Cytoplasmic release of the substrate and the cotransported ion in a solute sodium symporter. (A) Overview of the substrate release trajectory shown during equilibrium MD (pink) and SMD (red). Residues lining the substrate pathway are shown as sticks. The substrate (galactose) and the suggested gate residue, Y263, are shown in van der Waals form. (B) Time evolution of the z coordinate of the Na⁺ ion during six independent simulations highlighting its spontaneous unbinding from the putative site in the crystal structure. The blue bar highlights the region in the vicinity of D189. (C) Position of the substrate during a 200 ns equilibrium simulation shown using the maximal and minimal z coordinates (blue solid lines) and the geometrical center (black solid line) of the substrate. For comparison, the z position of the geometrical center of the ring of Y263 (red solid line) is also shown. Two arrows highlight the two observed substrate unbinding events from the binding site.

Figure 5

Dynamics of the extracellular gate and substrate–ion coupling in the glutamate transporter. (A) HP2 loop motions responsible for extracellular gating.
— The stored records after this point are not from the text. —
(** The [do { ... } while (...)] loop of [legacy_gauss]. *)
Inductive polar_loop : legacy_state -> Q -> Q -> legacy_state -> Prop :=
| polar_accept st u1 st1 u2 st2 :
    legacy_double st = (u1, st1) ->
    legacy_double st1 = (u2, st2) ->
    polar_rejects (2 * u1 - 1) (2 * u2 - 1) = false ->
    polar_loop st (2 * u1 - 1) (2 * u2 - 1) st2
| polar_retry st u1 st1 u2 st2 x1 x2 st' :
    legacy_double st = (u1, st1) ->
    legacy_double st1 = (u2, st2) ->
    polar_rejects (2 * u1 - 1) (2 * u2 - 1) = true ->
    polar_loop st2 x1 x2 st' ->
    polar_loop st x1 x2 st'.

(** [legacy_gauss]: return the cached value, or run the polar method,
    cache [f * x1] and return [f * x2]. *)
Inductive legacy_gauss : legacy_state -> Q -> legacy_state -> Prop :=
| gauss_cached st :
    has_gauss st = true ->
    legacy_gauss st (gauss st) (mkLegacy (bitgen st) false 0)
| gauss_polar st x1 x2 st' :
    has_gauss st = false ->
    polar_loop st x1 x2 st' ->
    legacy_gauss st (polar_factor (x1 * x1 + x2 * x2) * x2)
      (mkLegacy (bitgen st') true (polar_factor (x1 * x1 + x2 * x2) * x1)).

(** [legacy_normal(loc, scale) = loc + scale * legacy_gauss]. *)
Inductive legacy_normal (loc scale : Q) : legacy_state -> Q -> legacy_state -> Prop :=
| normal_draw st g st' :
    legacy_gauss st g st' ->
    legacy_normal loc scale st (loc + scale * g) st'.
Lemma last_cons (d cur : document) (l : list document) :
  List.last (d :: l) cur = List.last l d.
Proof.
  revert d cur. induction l as [|a l IH]; intros d cur; [reflexivity|].
  change (List.last (d :: a :: l) cur) with (List.last (a :: l) cur).
  rewrite (IH a cur). symmetry. apply IH.
Qed.

(** When the wait runs through instants at none of which the predicate
    holds, it times out on the last document. *)
Lemma poll_until_timeout (cur : document) (ticks : list document) :
  Forall (fun d => JS.ready (projectContent d) = false) (cur :: ticks) ->
  poll_until cur (Tick <$> ticks) = TimedOut (List.last ticks cur).
Proof.
  revert cur. induction ticks as [|d ticks IH]; intros cur Hall;
    inversion Hall as [|? ? Hcur Hrest]; subst.
  - simpl. now rewrite Hcur.
  - cbn [fmap list_fmap poll_until]. rewrite Hcur, (IH d Hrest).
    now rewrite last_cons.
Qed.

Ltac in_list :=
  repeat first
    [ apply elem_of_cons; left; reflexivity
    | apply elem_of_cons; right
    | apply elem_of_app; right ].

Ltac not_in_list H :=
  repeat first
    [ apply elem_of_cons in H as [H|H]; [discriminate|]
    | apply elem_of_app in H as [H|H];
        [apply console_events in H as [? [? H]]; discriminate|]
    | inversion H; fail ].

(** The lines of a turn that ends with the file written. *)
Lemma written_log (base : string) (p : nat) (e : dirent) (warned : bool) (html : string) :
  verdict_of w base e = Written warned html ->
  EvPrint (MsgSaved (WIKI_DIR +:+ "/" +:+ d_name e) (String.length html))
    ∈ entry_body w base p e /\
  (warned = true ->
   EvPrint (MsgWarnTimeout (Pathlib.stem (d_name e))) ∈ entry_body w base p e) /\
  (forall x, EvPrint (MsgFailed (Pathlib.stem (d_name e)) x) ∉ entry_body w base p e).
Proof.
  unfold verdict_of, entry_body.
  destruct (nav _); [discriminate|].
  destruct (waited _) as [x|[wd d]]; [discriminate|].
  destruct (capture _); [discriminate|].
  destruct (write_exn _ _) as [[y|y k]|]; [discriminate..|].
  intros [= -> <-]. repeat split.
  - destruct warned; in_list.
  - intros ->. in_list.
  - intros x H. destruct warned; simpl in H; not_in_list H.
Qed.

(** The lines of a turn that ends with an exception. *)
Lemma failed_log (base : string) (p : nat) (e : dirent) (x : exn) :
  (verdict_of w base e = Skipped x \/ exists part, verdict_of w base e = Cut x part) ->
  EvPrint (MsgFailed (Pathlib.stem (d_name e)) x) ∈ entry_body w base p e /\
  (forall path n, EvPrint (MsgSaved path n) ∉ entry_body w base p e).
Proof.
  unfold verdict_of, entry_body.
  destruct (nav _) as [y|].
  { intros [[= ->] | [part [=]]]. split; [in_list | intros path n H; not_in_list H]. }
  destruct (waited _) as [y|[wd d]].
  { intros [[= ->] | [part [=]]]. split; [in_list | intros path n H; not_in_list H]. }
  destruct (capture _) as [y|].
  { intros [[= ->] | [part [=]]]. split; [destruct wd; in_list|].
    intros path n H. destruct wd; simpl in H; not_in_list H. }
  destruct (write_exn _ _) as [[y|y k]|]; simpl.
  - intros [[= ->] | [part [=]]]. split; [destruct wd; in_list|].
    intros path n H. destruct wd; simpl in H; not_in_list H.
  - intros [[=] | [part [= -> _]]]. split; [destruct wd; in_list|].
    intros path n H. destruct wd; simpl in H; not_in_list H.
  - intros [[=] | [part [=]]].
Qed.

(** After a timeout the warning is printed and the capture is attempted,
    whatever comes of it. *)
Lemma warned_log (base : string) (p : nat) (e : dirent) (d : document) :
  nav (site w (entry_url base e)) = None ->
  waited (site w (entry_url base e)) = inr (true, d) ->
  EvPrint (MsgWarnTimeout (Pathlib.stem (d_name e))) ∈ entry_body w base p e /\
  EvContent p ∈ entry_body w base p e.
Proof.
  intros Hnav Hwait. unfold entry_body. rewrite Hnav, Hwait. split; in_list.
Qed.

Lemma verdict_written (base : string) (e : dirent) (warned : bool) (d : document) :
  nav (site w (entry_url base e)) = None ->
  waited (site w (entry_url base e)) = inr (warned, d) ->
  capture (site w (entry_url base e)) = None ->
  write_exn w (d_name e) = None ->
  verdict_of w base e
    = Written warned (markup (captured (site w (entry_url base e)) d)).
Proof. intros H1 H2 H3 H4. unfold verdict_of. now rewrite H1, H2, H3, H4. Qed.

Lemma verdict_cut (base : string) (e : dirent) (warned : bool) (d : document)
    (x : exn) (reached : nat) :
  nav (site w (entry_url base e)) = None ->
  waited (site w (entry_url base e)) = inr (warned, d) ->
  capture (site w (entry_url base e)) = None ->
  write_exn w (d_name e) = Some (FailsAfterOpen x reached) ->
  verdict_of w base e
    = Cut x (Str.take reached (markup (captured (site w (entry_url base e)) d))).
Proof. intros H1 H2 H3 H4. unfold verdict_of. now rewrite H1, H2, H3, H4. Qed.

Lemma verdict_skipped (base : string) (e : dirent) :
  is_Some (nav (site w (entry_url base e))) \/
  (exists x, waited (site w (entry_url base e)) = inl x) \/
  is_Some (capture (site w (entry_url base e))) \/
  (exists x, write_exn w (d_name e) = Some (FailsAtOpen x)) ->
  exists x, verdict_of w base e = Skipped x.
Proof.
  unfold verdict_of. intros H.
  destruct (nav _) as [x|]; [eauto|].
  destruct (waited _) as [x|[wd d]]; [eauto|].
  destruct (capture _) as [x|]; [eauto|].
  destruct (write_exn _ _) as [[x|x k]|]; [eauto|exfalso..];
    destruct H as [[? H]|[[? H]|[[? H]|[? H]]]]; discriminate.
Qed.

End Outputs.

(** ** The run as a whole *)

Section Run.

Import Scenarios MoreScenarios.

(** C7. When the entries path is missing or is not a directory, the run
    stops at once with SystemExit and the diagnostic naming the resolved
    path: nothing has been done by then, so wiki/ is as it was (not created
    if it was absent), no server is started, the directory is not listed
    and no entry is processed. *)
Theorem no_entries_dir_aborts (w : world) :
  entries_dir w = Missing \/ entries_dir w = NotADirectory ->
  (run w).1 = Exit ("Entries directory not found: " +:+ cwd w +:+ "/" +:+ ENTRIES_DIR) /\
  wiki (run w).2 = wiki_before w /\
  pages (run w).2 = ∅ /\
  log (run w).2 = [].
Proof.
  intros Hd. rewrite run_no_directory; [repeat split|].
  destruct Hd as [-> | ->]; reflexivity.
Qed.

Lemma no_entries_dir_aborts_witness :
  (entries_dir w_missing = Missing \/ entries_dir w_missing = NotADirectory) /\
  (run w_missing).1 = Exit "Entries directory not found: /srv/site/entries" /\
  wiki (run w_missing).2 = None /\
  pages (run w_missing).2 = ∅ /\
  log (run w_missing).2 = [].
Proof.
  split; [left; reflexivity|].
  apply (no_entries_dir_aborts w_missing). left. reflexivity.
Defined.

(** C8. When the entries directory exists and none of its children is a
    regular file with suffix ".html" (up to case), the run says that there
    is nothing to render and returns normally: no page is made, nothing is
    written, and the files of wiki/ are those it had. *)
Theorem nothing_to_render (w : world) (listing : list dirent) :
  entries_dir w = Directory listing ->
  (forall f, f ∈ listing ->
             ~ (d_is_file f = true /\ Str.lower (Pathlib.suffix (d_name f)) = ".html")) ->
  (run w).1 = Ok tt /\
  wiki (run w).2 = Some (default ∅ (wiki_before w)) /\
  log (run w).2 =
    [EvMkdir WIKI_DIR; EvServe (free_port w); EvSleep; EvLaunch; EvNewContext;
     EvIterdir ENTRIES_DIR; EvPrint MsgNothing; EvBrowserClose; EvStop].
Proof.
  intros Hd Hnone.
  assert (He : discover listing = []).
  { destruct (discover listing) as [|e es] eqn:E; [reflexivity|]. exfalso.
    assert (Hin : e ∈ discover listing) by (rewrite E; left).
    apply discover_elem in Hin as [Hin Hent].
    apply (Hnone e Hin). now apply is_entry_iff. }
  rewrite (run_nothing w listing Hd He). repeat split.
Qed.

Lemma nothing_to_render_witness :
  entries_dir w_nothing =
    Directory [Dirent "gamma.txt" true; Dirent "drafts.html" false] /\
  (run w_nothing).1 = Ok tt /\
  wiki (run w_nothing).2 = Some ∅ /\
  log (run w_nothing).2 =
    [EvMkdir "wiki"; EvServe 8000; EvSleep; EvLaunch; EvNewContext;
     EvIterdir "entries"; EvPrint MsgNothing; EvBrowserClose; EvStop].
Proof.
  split; [reflexivity|].
  apply (nothing_to_render w_nothing
           [Dirent "gamma.txt" true; Dirent "drafts.html" false]); [reflexivity|].
  intros f Hf [Hfile Hsuf].
  apply list_elem_of_In in Hf. simpl in Hf.
  destruct Hf as [<- | [<- | []]]; vm_compute in Hfile, Hsuf; discriminate.
Defined.

(** C10. When the entries directory exists, creating wiki/ is the first
    thing the run does, before the server is started and before the
    directory is listed, and wiki/ exists when the run is over, however it
    ends; over a directory without entries it holds the files it had, none
    if it was absent. *)
Theorem wiki_dir_created_first (w : world) (listing : list dirent) :
  entries_dir w = Directory listing ->
  (exists rest,
     log (run w).2 =
       EvMkdir WIKI_DIR :: EvServe (free_port w) :: EvSleep :: EvLaunch ::
       EvNewContext :: EvIterdir ENTRIES_DIR :: rest /\
     EvMkdir WIKI_DIR ∉ rest) /\
  is_Some (wiki (run w).2) /\
  (discover listing = [] -> wiki (run w).2 = Some (default ∅ (wiki_before w))).
Proof.
  intros Hd. destruct (discover listing) as [|e es] eqn:He.
  - rewrite (run_nothing w listing Hd He). simpl. repeat split; eauto.
    eexists. split; [reflexivity|].
    intros Hin. repeat (apply elem_of_cons in Hin as [Hin|Hin]; [discriminate|]).
    inversion Hin.
  - rewrite (run_entries w listing Hd) by (rewrite He; discriminate).
    simpl. repeat split; eauto; [|discriminate].
    eexists. split; [reflexivity|]. rewrite He.
    apply not_elem_of_app. split.
    + apply loop_log_no_mkdir.
    + destruct (loop_outcome w 0 (e :: es)); intros Hin;
        repeat (apply elem_of_cons in Hin as [Hin|Hin]; [discriminate|]);
        inversion Hin.
Qed.

Lemma wiki_dir_created_first_witness :
  entries_dir w_nothing =
    Directory [Dirent "gamma.txt" true; Dirent "drafts.html" false] /\
  wiki_before w_nothing = None /\
  wiki (run w_nothing).2 = Some ∅.
Proof.
  split; [reflexivity|]. split; [reflexivity|].
  apply (wiki_dir_created_first w_nothing
           [Dirent "gamma.txt" true; Dirent "drafts.html" false]); reflexivity.
Defined.

(** C4 (amended). How the run ends does not depend on what goto,
    wait_for_function, content and write_text do: no exception raised inside
    the try block of an entry leaves the loop.  The run ends with SystemExit
    exactly when the entries path is not a directory; it ends with an
    exception exactly when context.new_page, which is called before the try
    block, raises it for some entry, the first for which it raises; and it
    returns normally otherwise. *)
Theorem run_outcome (w : world) :
  (forall msg, (run w).1 = Exit msg <->
     path_is_dir (entries_dir w) = false /\
     msg = "Entries directory not found: " +:+ cwd w +:+ "/" +:+ ENTRIES_DIR) /\
  (forall x, (run w).1 = Raise x <->
     exists listing k,
       entries_dir w = Directory listing /\ k < length (discover listing) /\
       new_page_exn w k = Some x /\ forall j, j < k -> new_page_exn w j = None) /\
  ((run w).1 = Ok tt <->
     exists listing,
       entries_dir w = Directory listing /\
       forall k, k < length (discover listing) -> new_page_exn w k = None).
Proof.
  rewrite run_outcome_eq.
  destruct (entries_dir w) as [| |listing] eqn:Hd; cbn [path_is_dir].
  - split; [|split].
    + intros msg. split; [intros [= <-]; now split | intros [_ ->]; reflexivity].
    + intros x. split; [discriminate | intros [l [k [Hl _]]]; discriminate].
    + split; [discriminate | intros [l [Hl _]]; discriminate].
  - split; [|split].
    + intros msg. split; [intros [= <-]; now split | intros [_ ->]; reflexivity].
    + intros x. split; [discriminate | intros [l [k [Hl _]]]; discriminate].
    + split; [discriminate | intros [l [Hl _]]; discriminate].
  - split; [|split].
    + intros msg. split; [|intros [Hf _]; discriminate].
      intros Ho. now apply loop_outcome_no_exit in Ho.
    + intros x. split.
      * intros Ho. apply loop_outcome_raise in Ho as [k Hk].
        exists listing, k. now split.
      * intros [l [k [Hl Hk]]]. injection Hl as <-.
        apply loop_outcome_raise. now exists k.
    + split.
      * intros Ho. exists listing. split; [reflexivity|].
        now apply (loop_outcome_ok w 0).
      * intros [l [Hl Hk]]. injection Hl as <-. now apply (loop_outcome_ok w 0).
Qed.

(** The claim as C4 states it fails: the entries directory is there, the
    second call of context.new_page raises, and the exception leaves the
    loop and the run; delta.html is never attempted. *)
Lemma new_page_exception_propagates :
  path_is_dir (entries_dir w_gone) = true /\
  discover the_listing =
    [Dirent "alpha.html" true; Dirent "beta.html" true; Dirent "delta.html" true] /\
  (for_each (render_entry w_gone (base_url w_gone)) (discover the_listing)
            (State (Some ∅) ∅ 0 [])).1 = Raise browser_gone /\
  (run w_gone).1 = Raise browser_gone /\
  announce (Dirent "delta.html" true) ∉ log (run w_gone).2.
Proof.
  repeat split; try (vm_compute; reflexivity).
  intros Hin. vm_compute in Hin.
  repeat (apply elem_of_cons in Hin as [Hin|Hin]; [discriminate|]).
  inversion Hin.
Qed.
Superimposed snapshots of HP2 (gray) show opening motions after the removal of the substrate. Yellow and pink show the closed conformation of HP2 and its open conformation in one of the last simulation frames, respectively. (B) Time evolution of the rmsds of helical hairpins HP1 and HP2 in the presence (top) and absence (bottom) of the substrate. (C) Substrate-induced formation of the Na2 site (marked with a red oval). The dipole moments (arrows) of two short helices, from TM7 and HP2, which are misaligned in the substrate-free state, converge at a point upon substrate binding, creating a highly negative electrostatic potential for binding of the Na2 ion. (D) Putative site for Na3. The residues involved in direct coordination of the ion in this site are labeled.

Figure 6

Spontaneous substrate binding and substrate-induced conformational changes in GlpT. (A) Trajectory of P_i binding (left) starting from its initial position (van der Waals representation, red) to its final binding site (blue). K80 acts as a “fishing hook”, catching the substrate at the mouth of the lumen and escorting it to the binding site at the apex of the lumen where it mainly interacts with R45 and H165. Distances between P_i and key residues in the binding site (right). No direct contact between P_i and R269 is observed during the simulations. (B) Substrate-induced helical motion in GlpT. H5 and H11 become straight upon substrate binding on the cytoplasmic side, resulting in partial occlusion of the transporter in this region. Three superimposed conformations of H5 and H11 (left): initial (t = 0; black) and final (t = 50 ns; red) along with an intermediate snapshot (t = 25 ns; blue). Distances between the H5 and H11 helices (right) measured by C_α atoms of representative residues located on the same x–y plane. All substrate binding simulations result in closure of the cytoplasmic side, while apo system simulations do not. Different substrate binding simulations are colored differently.

Figure 7

Conformational changes induced by ATP hydrolysis in the NBD of ABC transporters. (A) The local rearrangements of the nucleotide binding site induced by ATP hydrolysis, in particular disruption of a key hydrogen bond between the γ-phosphate and a serine residue (the thick dotted line in the left panel) at the dimer interface, eventually trigger the separation of the two monomers. The distance between the hydrogen bond donor and the acceptor in each binding site is shown at the right. (B) Global conformational change induced by ATP hydrolysis. In this particular simulation, the opening of the dimer is evident at both nucleotide binding sites. The distances between two nucleotide binding motifs at the dimer interface are recorded as an indicator of the degree of dimer opening.